Get to know Autisticly Aar

Pronouns: They/Them/Theirs

Aar Jae Williams or known as Autisticly Aar is a podcaster and content creator in Southern Wales in the United Kingdom. Diagnosed with dyspraxia at the age of 6-7 years old then general anxiety disorder at the age of nine then Autism diagnosed under the label of Asperger’s Syndrome only later on to learn the impact of the words origin.

With my diagnoses being latter years of primary school and of something then considered in the societal ableist view of autism then as ‘high functioning’ I masked my autism and dyspraxia throughout school though had potentially noticeable traits to my peers of my neurodivergent conditions whether that be struggles with hand-writing, physical activities that demanded co-ordination from sports to tasks seem more as expected to know like tie-ing shoe laces to difficulties using scissors and maths compasses. Being at times messy and disorganised. But I sometimes could either be shy or chatty, tired and exhausted, not as interested in socialising out of school with my peers or seem as interested or engaged in social situations as my peers.

Though in school and through to sixth form I had support for my learning difficulty dyspraxia and my autism whether that would be extra time in exams, a learning support assistant in lessons with me, time to leave lessons early in comprehensive school to avoid the busy stairwells, extra time on exams and sit it in a quiet room. I still with support masked, didn’t know as much as I wish I knew about my mind and how it works and how to understand myself which in late teens started a journey unmasking and untangling my lack of knowledge of someone who masked in a mainstream environment with few out autistic people.

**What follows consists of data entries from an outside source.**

(** Pattern-building helpers *)
Definition lit (s : string) : Regex :=
  fold_right (fun c r => RSeq (RChar (CsLit c)) r) REmpty (js s).
Definition plus (cs : CharSet) : Regex := RSeq (RChar cs) (RStar cs).
Definition opt (r : Regex) : Regex := RAlt r REmpty.
Fixpoint seqs (l : list Regex) : Regex :=
  match l with
  | [] => REmpty
  | [r] => r
  | r :: rest => RSeq r (seqs rest)
  end.
Fixpoint alts (l : list Regex) : Regex :=
  match l with
  | [] => REmpty
  | [r] => r
  | r :: rest => RAlt r (alts rest)
  end.

(** ** Loops *)

(** [for (let i = start; i < start + count; i++) body], threading the state
    that the body updates *)
Fixpoint forLoop {S : Type} (count start : nat) (body : nat -> S -> S) (s : S) : S :=
  match count with
  | O => s
  | Datatypes.S n => forLoop n (Datatypes.S start) body (body start s)
  end.

(** The same loop when the body may [return] from the enclosing function *)
Fixpoint forLoopReturn {R : Type} (count start : nat) (body : nat -> option R) : option R :=
  match count with
  | O => None
  | Datatypes.S n =>
      match body start with
      | Some r => Some r
      | None => forLoopReturn n (Datatypes.S start) body
      end
  end.

(** [arr.forEach((x, index) => ...)] *)
Fixpoint forEachFrom {A S : Type} (index : nat) (l : list A)
    (f : A -> nat -> S -> S) (s : S) : S :=
  match l with
  | [] => s
  | x :: l' => forEachFrom (Datatypes.S index) l' f (f x index s)
  end.

Definition forEach {A S : Type} (l : list A) (f : A -> nat -> S -> S) (s : S) : S :=
  forEachFrom 0 l f s.

(** [arr.includes(x)] on an array of strings *)
Definition includes (l : list JsString) (x : JsString) : bool :=
  bool_decide (x ∈ l).

(** [arr.indexOf(x)]; [None] stands for -1 *)
Fixpoint indexOf (l : list JsString) (x : JsString) : option nat :=
  match l with
  | [] => None
  | y :: l' => if bool_decide (y = x) then Some O else Datatypes.S <$> indexOf l' x
  end.

(** [x || alt] where [x] is a string or [undefined] *)
Definition orElse (x : option JsString) (alt : JsString) : JsString :=
  match x with
  | Some (c :: s) => c :: s
  | _ => alt
  end.

(** ** Types ([types.ts]) *)

Inductive ColumnType : Type := TString | TNumber | TBoolean.

Record ColumnConstraints : Type := mkColumnConstraints {
  type : option ColumnType;
  allowNull : option bool
}.

(** [columnSchemas] is a JavaScript object used as a map; it is given by its
    entries in [Object.keys] order (keys pairwise distinct, and none of them
    a name that objects inherit, such as [__proto__]). *)
Record HeaderConfig : Type := mkHeaderConfig {
  expectedHeaders : list JsString;
  strictOrder : option bool;
  caseInsensitive : option bool;
  columnSchemas : option (list (JsString * ColumnConstraints))
}.

Inductive EncodingType : Type := UTF8 | LATIN1 | ASCII | UTF16 | WINDOWS1252.

Record EncodingConfig : Type := mkEncodingConfig {
  allowedEncodings : option (list EncodingType)
}.
(** X18: in incremental (not server-rendering) mode [getStateAsync] fails
    exactly when the primary content fetch fails, and then with its
    error; in particular a failed community fetch never makes it fail. *)
Theorem incremental_mode_fails_only_on_content url observer requestId w :
  (∀ c e, content_call (parsePath url) observer = Some c →
          api_call c = inl e →
          snd (getStateAsync url observer false requestId w) = Throw e)
  ∧ ((∀ c e, content_call (parsePath url) observer = Some c →
             api_call c ≠ inl e) →
     ∃ s, snd (getStateAsync url observer false requestId w) = Ok s).
Proof.
  rewrite getStateAsync_result. unfold hydrate. cbv zeta. split.
  - intros c e Hc He.
    by rewrite (content_step_fails api_call _ _ _ _ _ Hc He).
  - intros Hfine.
    destruct (content_step_succeeds api_call (parsePath url) observer
                (mkState ∅ ∅ ∅ ∅ ∅ None) (parsePath_wf url) Hfine)
      as [st1 ->].
    unfold profile_step, topics_step.
    destruct (derived_account _); eauto.
Qed.

(** X19: for a thread, what [getStateAsync] returns is the normalization
    of a snapshot whose [content] is the discussion the backend gave for
    the author (the first part of the key without its "@") and the
    permlink, and whose [discussion_idx] is empty. *)
Theorem thread_snapshot_holds_discussion url observer ssr requestId w k0 k1
    s :
  page (parsePath url) = Some thread →
  key (parsePath url) = Some (k0, k1) →
  snd (getStateAsync url observer ssr requestId w) = Ok s →
  ∃ st d,
    s = stateCleaner st
    ∧ api_call (get_discussion (Js.slice1 k0) k1) = inr d
    ∧ content st = d
    ∧ discussion_idx st = ∅.
Proof.
  intros Hpage Hkey H. open_snapshot H url observer st1 st3 st4.
  destruct (content_step_thread api_call _ _ _ _ _ _ Hpage Hkey Hc)
    as (d & Hd & Hcontent & Hidx).
  exists st4, d. split; [done|]. split; [done|].
  split; [by rewrite Ft3, Fp3, Fm2|by rewrite Ft4, Fp4, Fm3, Hidx].
Qed.

(** X20: for a posts or account page, what [getStateAsync] returns is the
    normalization of a snapshot whose [content] and [discussion_idx] are
    those of the listing [loadPosts] builds from the backend's posts for
    the classified sort and tag. *)
Theorem listing_snapshot_holds_listing url observer ssr requestId w srt tg
    s :
  page (parsePath url) = Some posts ∨ page (parsePath url) = Some account →
  sort (parsePath url) = Some srt →
  tag (parsePath url) = Some tg →
  snd (getStateAsync url observer ssr requestId w) = Ok s →
  ∃ st ps,
    s = stateCleaner st
    ∧ posts_reply api_call srt tg observer = inr ps
    ∧ content st = listing_content (listing_of srt tg ps)
    ∧ discussion_idx st = listing_discussion_idx (listing_of srt tg ps).
Proof.
  intros Hpage Hsort Htag H. open_snapshot H url observer st1 st3 st4.
  destruct (content_step_listing api_call _ _ _ _ Hpage Hc)
    as (ps & Hps & Hcontent & Hidx).
  rewrite Hsort, Htag in *. cbn [Js.interp] in *.
  exists st4, ps. split; [done|]. split; [done|].
  split; [by rewrite Ft3, Fp3, Fm2|by rewrite Ft4, Fp4, Fm3].
Qed.
(** The deductions of the first [k] batches add up to the request, or to
    all these batches held if that is less. *)
Lemma sum_deductions name bs requested d (k : nat) :
  fetched name bs (products d) → 0 ≤ requested →
  sumZ (deduction d (with_products (allocate bs requested (products d)).2 d)
          <$> (take k bs).*1)
  = Z.min requested (sumZ (take k bs).*2).
Proof.
  intros Hf Hr. induction k as [| k IH]; [simpl; lia |].
  destruct (bs !! k) as [[i q] |] eqn:Hk.
  - erewrite take_S_r by done. rewrite !fmap_app, !sumZ_app, IH. simpl.
    destruct (remaining_after_fetched _ _ requested _ _ _ _ Hf Hk) as [H1 H2].
    unfold deduction. rewrite H1, H2.
    pose proof (fetched_sum_nonneg _ _ _ (fetched_take _ _ _ k Hf)).
    assert (0 < q).
    { eapply fetched_positive; [exact Hf |]. apply list_elem_of_fmap.
      exists (i, q). split; [done |]. eapply list_elem_of_lookup_2; eauto. }
    unfold taken. lia.
  - apply lookup_ge_None in Hk.
    rewrite (take_ge bs (S k)) by lia. rewrite (take_ge bs k) in IH by lia. done.
Qed.

Section UpdateStock.
Context `{!SqlEngine}.
(** C7: for [a, b > 0] the arc length is strictly increasing in [theta] on
    [theta >= 0]; the length function of every output type is then strictly
    increasing, and the function handed to the solver is continuous. *)
Theorem arc_length_strictly_increasing (a b : R) :
  0 < a -> 0 < b ->
  (forall t1 t2, 0 <= t1 -> t1 < t2 ->
     _arc_length_integral t1 a b < _arc_length_integral t2 a b) /\
  (forall tag t1 t2 y1 y2, 0 <= t1 -> t1 < t2 ->
     call_length_fn (length_fn_of tag) t1 a b = Ok y1 ->
     call_length_fn (length_fn_of tag) t2 a b = Ok y2 -> y1 < y2) /\
  (forall tag L x, continuity_pt (solver_objective (length_fn_of tag) L a b) x).
Proof.
  intros Ha Hb. split; [|split].
  - intros t1 t2 _ Ht. apply arc_length_increasing_all; assumption.
  - intros tag t1 t2 y1 y2 _ Ht. apply selected_length_increasing; assumption.
  - intros tag L x. apply solver_objective_continuous; assumption.
Qed.

Lemma arc_length_strictly_increasing_witness :
  0 < 70 /\ 0 < 2 /\
  _arc_length_integral 1 70 2 < _arc_length_integral 2 70 2.
Proof.
  split; [lra|]. split; [lra|].
  apply (proj1 (arc_length_strictly_increasing 70 2 ltac:(lra) ltac:(lra)) 1 2);
    lra.
Defined.

Lemma winding_direction_right_unless_left_witness :
  PyStr "Left" <> PyStr "left" /\
  (exists s, Spiral_init (0, 0) 0 1 5 35 10 (PyStr "opposite") (PyStr "Left") 0.50 100 = Ok s
             /\ winding_direction s = 1).
Proof.
  split; [discriminate|].
  apply (proj2 (winding_direction_right_unless_left (0, 0) 0 1 5 35 10
                  (PyStr "opposite") (PyStr "Left") 0.50 100 ltac:(discriminate))).
Defined.

(** C2 (as stated): [_d_spiral_out_path] does not carry the factor
    [theta_max - theta_min]: at [t = 0], [a = b = 1], [theta_max = 2],
    [theta_min = 0], no phase offset, [direction = 1] it returns [(1, 0)]
    where the stated formula gives [(2, 0)]. *)
Lemma d_spiral_out_path_chain_factor_counterexample :
  _d_spiral_out_path 0 1 1 2 0 0 1 <> spec_tangent 0 1 1 2 0 0 1.
Proof.
  unfold _d_spiral_out_path, spec_tangent. intro H.
  apply (f_equal fst) in H. simpl in H.
  replace (0 + 0 * (2 - 0) + 0) with 0 in H by ring.
  rewrite cos_0 in H. lra.
Qed.

(** C2 (amended): [_d_spiral_out_path] returns
    [r(theta) * (cos(theta+phi0), direction*sin(theta+phi0))], with no factor
    [theta_max - theta_min]; the derivative in [t] of [_spiral_out_path] is
    [(theta_max - theta_min)] times that vector plus
    [b * (sin(theta+phi0), -direction*cos(theta+phi0))]. *)
Theorem d_spiral_out_path_value_and_derivative
    (t a b max_theta min_theta theta_offset direction : R) :
  let theta := min_theta + t * (max_theta - min_theta) in
  let r := a + b * theta in
  _d_spiral_out_path t a b max_theta min_theta theta_offset direction =
    (r * cos (theta + theta_offset), direction * r * sin (theta + theta_offset)) /\
  derivable_pt_lim
    (fun u => fst (_spiral_out_path u a b max_theta min_theta theta_offset direction)) t
    ((max_theta - min_theta) *
       (fst (_d_spiral_out_path t a b max_theta min_theta theta_offset direction) +
        b * sin (theta + theta_offset))) /\
  derivable_pt_lim
    (fun u => snd (_spiral_out_path u a b max_theta min_theta theta_offset direction)) t
    ((max_theta - min_theta) *
       (snd (_d_spiral_out_path t a b max_theta min_theta theta_offset direction) +
        b * (- direction * cos (theta + theta_offset)))).
Proof.
  intros theta r. split; [|split].
  - unfold _d_spiral_out_path. fold theta. fold r. f_equal. ring.
  - unfold _spiral_out_path, _d_spiral_out_path. simpl fst.
    eapply dpl_l.
    + apply dpl_plus; [|apply dpl_const].
      apply (dpl_mult (fun u => a + b * (min_theta + u * (max_theta - min_theta)))
                      (fun u => sin (min_theta + u * (max_theta - min_theta) + theta_offset))).
      * apply dpl_arm_radius.
      * apply dpl_sin, dpl_arm_angle.
    + cbv beta. fold theta. fold r. ring.
  - unfold _spiral_out_path, _d_spiral_out_path. simpl snd.
    eapply dpl_l.
    + apply dpl_plus; [|apply dpl_const].
      apply (dpl_mult (fun u => a + b * (min_theta + u * (max_theta - min_theta)))
                      (fun u => - direction * cos (min_theta + u * (max_theta - min_theta) + theta_offset))).
      * apply dpl_arm_radius.
      * apply dpl_mult; [apply dpl_const|]. apply dpl_cos, dpl_arm_angle.
    + cbv beta. fold theta. fold r. ring.
Qed.
(** The chunks of a run that half-closes on a source whose reads do not
    fail and whose EOF is final: they add up to the bytes of the source and
    are cut as above. *)
Lemma completed_run_chunks w args f r closer o :
  initReader w args = inr (f, r, closer) ->
  fault_free r = true -> eof_final r = true ->
  Run w args = Some o -> half_closes (calls o) = 1 ->
  concat (chunks (calls o)) = stream r /\
  Forall (fun p => 0 < length p) (chunks (calls o)) /\
  Forall (fun p => length p <= bufSize) (chunks (calls o)) /\
  full_but_last bufSize (chunks (calls o)).
Proof.
  intros Hrd Hff Hef HRun Hhc.
  destruct (Run_view w args) as (o' & HR & V).
  rewrite HRun in HR. injection HR as <-.
  destruct V as [e Hi | e Hi Hr | f' r' cl' e Hi Hr Hc | f' r' cl' e Hi Hr Hc Ho
                | f' r' cl' cs code msg Hi Hr Hc Ho Hl
                | f' r' cl' cs e Hi Hr Hc Ho Hl Hres
                | f' r' cl' cs line Hline Hi Hr Hc Ho Hl Hres];
    cbn [calls] in *; try (cbn in Hhc; discriminate).
  - destruct (sendLoop_run _ _ _ _ Hl) as (Htr & _).
    cbn [half_closes] in Hhc. rewrite (loop_trace_half_closes _ _ _ _ Htr) in Hhc.
    discriminate.
  - rewrite Hrd in Hr. injection Hr as <- <- <-.
    destruct (sendLoop_run _ _ _ _ Hl) as (Htr & (rest & Hrest & Hall) & Hle & Hfull).
    rewrite chunks_app. cbn [chunks app]. rewrite app_nil_r.
    rewrite (Hall Hff Hef eq_refl), app_nil_r in Hrest.
    split; [auto|]. split; [exact (loop_trace_chunks_nonempty _ _ _ _ Htr)|]. auto.
  - rewrite Hrd in Hr. injection Hr as <- <- <-.
    destruct (sendLoop_run _ _ _ _ Hl) as (Htr & (rest & Hrest & Hall) & Hle & Hfull).
    rewrite chunks_app. cbn [chunks app]. rewrite app_nil_r.
    rewrite (Hall Hff Hef eq_refl), app_nil_r in Hrest.
    split; [auto|]. split; [exact (loop_trace_chunks_nonempty _ _ _ _ Htr)|]. auto.
Qed.

(** X8.  On sources whose reads do not fail and that return end-of-stream
    only at their end, the frames depend on the bytes of the source only,
    not on how many of them each read delivers: two runs that half-close on
    such sources holding the same bytes -- a pipe that trickles and a file,
    say -- hand the same Chunk frames to [Send].  (An end-of-stream before
    the end does change the frames, as the reopened FIFO shows.) *)
Theorem frames_depend_on_bytes_only w1 args1 f1 r1 c1 w2 args2 f2 r2 c2 :
  initReader w1 args1 = inr (f1, r1, c1) ->
  fault_free r1 = true -> eof_final r1 = true ->
  initReader w2 args2 = inr (f2, r2, c2) ->
  fault_free r2 = true -> eof_final r2 = true ->
  stream r1 = stream r2 ->
  exists o1 o2,
    Run w1 args1 = Some o1 /\ Run w2 args2 = Some o2 /\
    (half_closes (calls o1) = 1 -> half_closes (calls o2) = 1 ->
     chunks (calls o1) = chunks (calls o2)).
Proof.
  intros Hr1 Hf1 He1 Hr2 Hf2 He2 Hs.
  destruct (Run_view w1 args1) as (o1 & HR1 & _).
  destruct (Run_view w2 args2) as (o2 & HR2 & _).
  exists o1, o2. split; [exact HR1|]. split; [exact HR2|]. intros Hh1 Hh2.
  destruct (completed_run_chunks _ _ _ _ _ _ Hr1 Hf1 He1 HR1 Hh1)
    as (Hc1 & Ha1 & Hb1 & Hd1).
  destruct (completed_run_chunks _ _ _ _ _ _ Hr2 Hf2 He2 HR2 Hh2)
    as (Hc2 & Ha2 & Hb2 & Hd2).
  apply (chunking_unique bufSize); auto. congruence.
Qed.

(** The witness of X8: 2500 bytes trickling through a pipe and the same
    bytes in a file go out as the same three frames. *)
Lemma frames_depend_on_bytes_only_witness :
  exists o1 o2,
    Run (scenario.piped scenario.trickle) [] = Some o1 /\
    Run (scenario.on_disk "backup.snap" scenario.whole_file) ["backup.snap"] = Some o2 /\
    chunks (calls o1) = chunks (calls o2) /\
    map length (chunks (calls o2)) = [1024; 1024; 452].
Proof.
  destruct (frames_depend_on_bytes_only
              (scenario.piped scenario.trickle) [] Stdin scenario.trickle None
              (scenario.on_disk "backup.snap" scenario.whole_file) ["backup.snap"]
              (File "backup.snap") scenario.whole_file (Some (File "backup.snap"))
              eq_refl eq_refl eq_refl eq_refl eq_refl eq_refl)
    as (o1 & o2 & HR1 & HR2 & Heq); [vm_compute; reflexivity|].
  exists o1, o2. split; [exact HR1|]. split; [exact HR2|].
  vm_compute in HR1. injection HR1 as <-.
  vm_compute in HR2. injection HR2 as <-.
  split; [apply Heq; reflexivity | vm_compute; reflexivity].
Defined.

(** X9.  A run that half-closes on a source of [n] bytes whose reads do
    not fail and that returns end-of-stream only at its end sends
    [(n + 1023) / 1024] Chunk frames: as few as frames of 1024 bytes allow,
    none for an empty source. *)
Theorem frame_count w args f r closer :
  initReader w args = inr (f, r, closer) ->
  fault_free r = true -> eof_final r = true ->
  exists o,
    Run w args = Some o /\
    (half_closes (calls o) = 1 ->
     length (chunks (calls o)) = (length (stream r) + 1023) / 1024).
Proof.
  intros Hrd Hff Hef. destruct (Run_view w args) as (o & HR & _).
  exists o. split; [exact HR|]. intros Hhc.
  destruct (completed_run_chunks _ _ _ _ _ _ Hrd Hff Hef HR Hhc)
    as (Hc & Ha & Hb & Hd).
  rewrite <- Hc. apply (chunking_count bufSize); auto. unfold bufSize. lia.
Qed.

(** The witness of X9: 2500 bytes make three frames. *)
Lemma frame_count_witness :
  exists o,
    Run (scenario.piped scenario.trickle) [] = Some o /\
    length (chunks (calls o)) = 3.
Proof.
  destruct (frame_count (scenario.piped scenario.trickle) [] Stdin
              scenario.trickle None eq_refl eq_refl eq_refl) as (o & HR & Hn).
  exists o. split; [exact HR|]. rewrite Hn.
  - vm_compute. reflexivity.
  - vm_compute in HR. injection HR as <-. reflexivity.
Defined.

(** ** Reading a configuration back from its environment *)

Section EnvBack.

Import component.

Lemma Env_lookup_id c : Env c !! "DEVFLOW_DEPLOYMENT_ID" = Some (Id c).
Proof.
  destruct c as [id addr insecure]. unfold Env. cbn [Id ServerAddr ServerInsecure].
  destruct (decide (addr = "")); [|destruct insecure]; by simplify_map_eq.
Qed.

Lemma Env_lookup_addr c :
  Env c !! "DEVFLOW_SERVER_ADDR" =
  if decide (ServerAddr c = "") then None else Some (ServerAddr c).
Proof.
  destruct c as [id addr insecure]. unfold Env. cbn [Id ServerAddr ServerInsecure].
  destruct (decide (addr = "")); [|destruct insecure]; by simplify_map_eq.
Qed.

Lemma Env_lookup_insecure c :
  Env c !! "DEVFLOW_SERVER_INSECURE" =
  if decide (ServerAddr c = "") then None
  else if ServerInsecure c then Some "1" else None.
Proof.
  destruct c as [id addr insecure]. unfold Env. cbn [Id ServerAddr ServerInsecure].
  destruct (decide (addr = "")); [|destruct insecure]; by simplify_map_eq.
Qed.

(** X10.  The environment tells the configuration apart as far as the
    entry point can use it: two configurations have the same environment
    if and only if they have the same [Id], the same [ServerAddr] and, when
    that address is not empty, the same [ServerInsecure].  Without a server
    address [ServerInsecure] leaves no trace. *)
Theorem Env_injective (c1 c2 : DeploymentConfig) :
  Env c1 = Env c2 <->
  Id c1 = Id c2 /\ ServerAddr c1 = ServerAddr c2 /\
  (ServerAddr c1 <> "" -> ServerInsecure c1 = ServerInsecure c2).
Proof.
  split.
  - intros Heq.
    pose proof (Env_lookup_id c1) as Hi1. pose proof (Env_lookup_id c2) as Hi2.
    pose proof (Env_lookup_addr c1) as Ha1. pose proof (Env_lookup_addr c2) as Ha2.
    pose proof (Env_lookup_insecure c1) as Hs1.
    pose proof (Env_lookup_insecure c2) as Hs2.
    rewrite Heq in Hi1, Ha1, Hs1. rewrite Hi1 in Hi2. rewrite Ha1 in Ha2.
    rewrite Hs1 in Hs2. clear Heq Hi1 Ha1 Hs1.
    split; [congruence|].
    destruct (decide (ServerAddr c1 = "")) as [E1|N1],
             (decide (ServerAddr c2 = "")) as [E2|N2]; try discriminate.
    + split; [congruence | contradiction].
    + injection Ha2 as Ha. split; [exact Ha|]. intros _.
      destruct (ServerInsecure c1), (ServerInsecure c2); congruence.
  - destruct c1 as [id1 a1 s1], c2 as [id2 a2 s2]. cbn [Id ServerAddr ServerInsecure].
    intros (-> & -> & Hs). unfold Env. cbn [Id ServerAddr ServerInsecure].
    destruct (decide (a2 = "")); [reflexivity|]. rewrite (Hs ltac:(assumption)).
    reflexivity.
Qed.

End EnvBack.

(** ** A read that fails where a fill begins *)

Section Truncation.

Variables (m : string) (rest : reader).

Implicit Types (pre : reader) (buf : list byte) (n fuel : nat) (w : World).

(** A fill on a script in which a read fails after the reads of [pre],
    which deliver bytes only:
    either the buffer is filled from [pre] and the failing read is still to
    come, or the bytes of [pre] do not fill it, the failing read is met and
    the fill ends with those bytes. *)
Lemma ReadAtLeast_loop_fault fuel : forall pre buf n,
  fault_free pre = true -> eof_final pre = true ->
  n <= length buf -> length pre + 1 < fuel ->
  exists n' err' buf' r',
    ReadAtLeast_loop fuel (pre ++ Fault m :: rest) buf (length buf) n None =
      Some (n', err', buf', r') /\
    length buf' = length buf /\
    ((n' = length buf /\
      exists pre' d, r' = pre' ++ Fault m :: rest /\ fault_free pre' = true /\
                     eof_final pre' = true /\ length pre' <= length pre /\
                     take n' buf' = take n buf ++ d /\ stream pre = d ++ stream pre')
     \/
     (n' < length buf /\ r' = rest /\ take n' buf' = take n buf ++ stream pre)).
Proof.
  induction fuel as [|fuel IH]; intros pre buf n Hff Hef Hn Hfuel; [lia|].
  rewrite ReadAtLeast_loop_eq. rewrite bool_decide_eq_true_2 by reflexivity.
  rewrite andb_true_r.
  destruct (n <? length buf) eqn:Hlt.
  2:{ apply Nat.ltb_ge in Hlt. eexists _, _, _, _. split; [reflexivity|].
      split; [reflexivity|]. left. split; [lia|].
      exists pre, []. rewrite app_nil_r. auto 6. }
  apply Nat.ltb_lt in Hlt.
  destruct pre as [|[bs|msg|] pre]; cbn [app Read];
    [| |discriminate|discriminate].
  - (* the failing read *)
    rewrite ReadAtLeast_loop_err, copy_at_nil.
    eexists _, _, _, _. split; [reflexivity|]. split; [reflexivity|].
    right. cbn [length]. rewrite Nat.add_0_r, app_nil_r. auto.
  - cbn in Hff, Hef. cbn [length stream] in *.
    case_decide as Hk.
    + (* the segment is used up *)
      rewrite take_ge by lia.
      assert (Hcp : length (copy_at n bs buf) = length buf)
        by (apply copy_at_length; lia).
      assert (Htk : take (n + length bs) (copy_at n bs buf) = take n buf ++ bs)
        by (apply take_copy_at; lia).
      destruct (IH pre (copy_at n bs buf) (n + length bs))
        as (n' & e' & buf' & r' & Hres & Hb & Hcases); [auto | auto | lia | lia |].
      rewrite Hcp in *. exists n', e', buf', r'.
      split; [exact Hres|]. split; [exact Hb|].
      destruct Hcases as [(Hn' & pre' & d & -> & Hf' & He' & Hl' & Hd & Hs)
                         | (Hn' & -> & Hd)].
      * left. split; [exact Hn'|]. exists pre', (bs ++ d).
        rewrite Hd, Htk, Hs, !app_assoc. repeat split; auto; lia.
      * right. rewrite Hd, Htk, app_assoc. auto.
    + (* the buffer is filled *)
      assert (Hlk : length (take (length buf - n) bs) = length buf - n)
        by (rewrite length_take; lia).
      rewrite ReadAtLeast_loop_full by lia.
      eexists _, _, _, _. split; [reflexivity|].
      split; [apply copy_at_length; lia|]. left. split; [lia|].
      exists (Data (drop (length buf - n) bs) :: pre), (take (length buf - n) bs).
      cbn [app stream fault_free eof_final length].
      rewrite take_copy_at by lia. rewrite app_assoc, take_drop. auto 6.
Qed.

It meant I had to come out as being autistic.

Part of starting this channel and becoming persistantly more active within the neurodivergent community online has helped me understand and reassure me about things I wish I knew when I was younger so much so influenced starting my own podcast which was of course a daunting challenge to taken on I never had full indepth conversations with other neurodivergent people where I could find like minded people that made things difficult without like minded people. From when I came out and started talking about my neurodivergent self thats when I started my on-going path in unmasking which I’m still on and finding how to be comfortable with myself on the outside. It’s not easy thing when you masked for a long time and have general anxiety. I’ve now learnt a lot more about my autism and want more people to have the space to know about and learn about their neurodivergent self and trying to ensure others haven’t got to live with the same challenges that people like myself have.

I’m currently unemployed like approximately 85% of the autistic community. From what I learnt about neurodivergency is that I possibly have ADHD I would self-identify as to I really struggle with memory and attention but don’t present in the typical way and feel in a state of chaos. Learning about my autism and autism I learnt, whilst I’m proud to be autistic and finding pride in who I am I learnt how it really affects me and the challenges of how I struggle with personal admin, staying away from my home and going out outside of my village by myself. But as this is a space where I like to explore other peoples stories and chat to them in their experiences because it makes them less alone. I hope that this space can help me be me. I want for people to be safe to unmask and be their neurodivergent self and that don’t feel like an outcast but feel included and be part of change and something bigger and thats what see my ambitions.

From what I started in a depressive and long-term burnout of what felt like an overwhelming tsunami of change starting university in my neighbouring city felt. Even though, I was living and commuting from home with arranged transport from DSA (Disability Support Allowance) with support delayed in getting into place with an assessment only happening when my term started and had to try to navigate the world of studying reading big amounts of work, essay writing in a new way, a new environment which for senses was challenging. Adjusting to change felt it was hard with seasonal changes as the days get darker more wet and rainy lights get brighter, rooms with new people that I don’t know. I find myself having meltdowns and feeling utterly exhausted and leading to my first burnout. I only lasted at university of doing five proper weeks before signing off on mental health leave before the coronavirus pandemic and went on a two year hiatus which I found my non-binary, asexual and aromantic identitiesSince then it’s been a challenging time but I might’ve not had started the podcast in 2020 that ran for a series of weeks before another period of anxiety, distraction and bit of neurodivergent chaos that this project only got going properly last October and now up to 30 more episodes and brimming for more ideas.

Overtime I will tell you’ll get to know me more.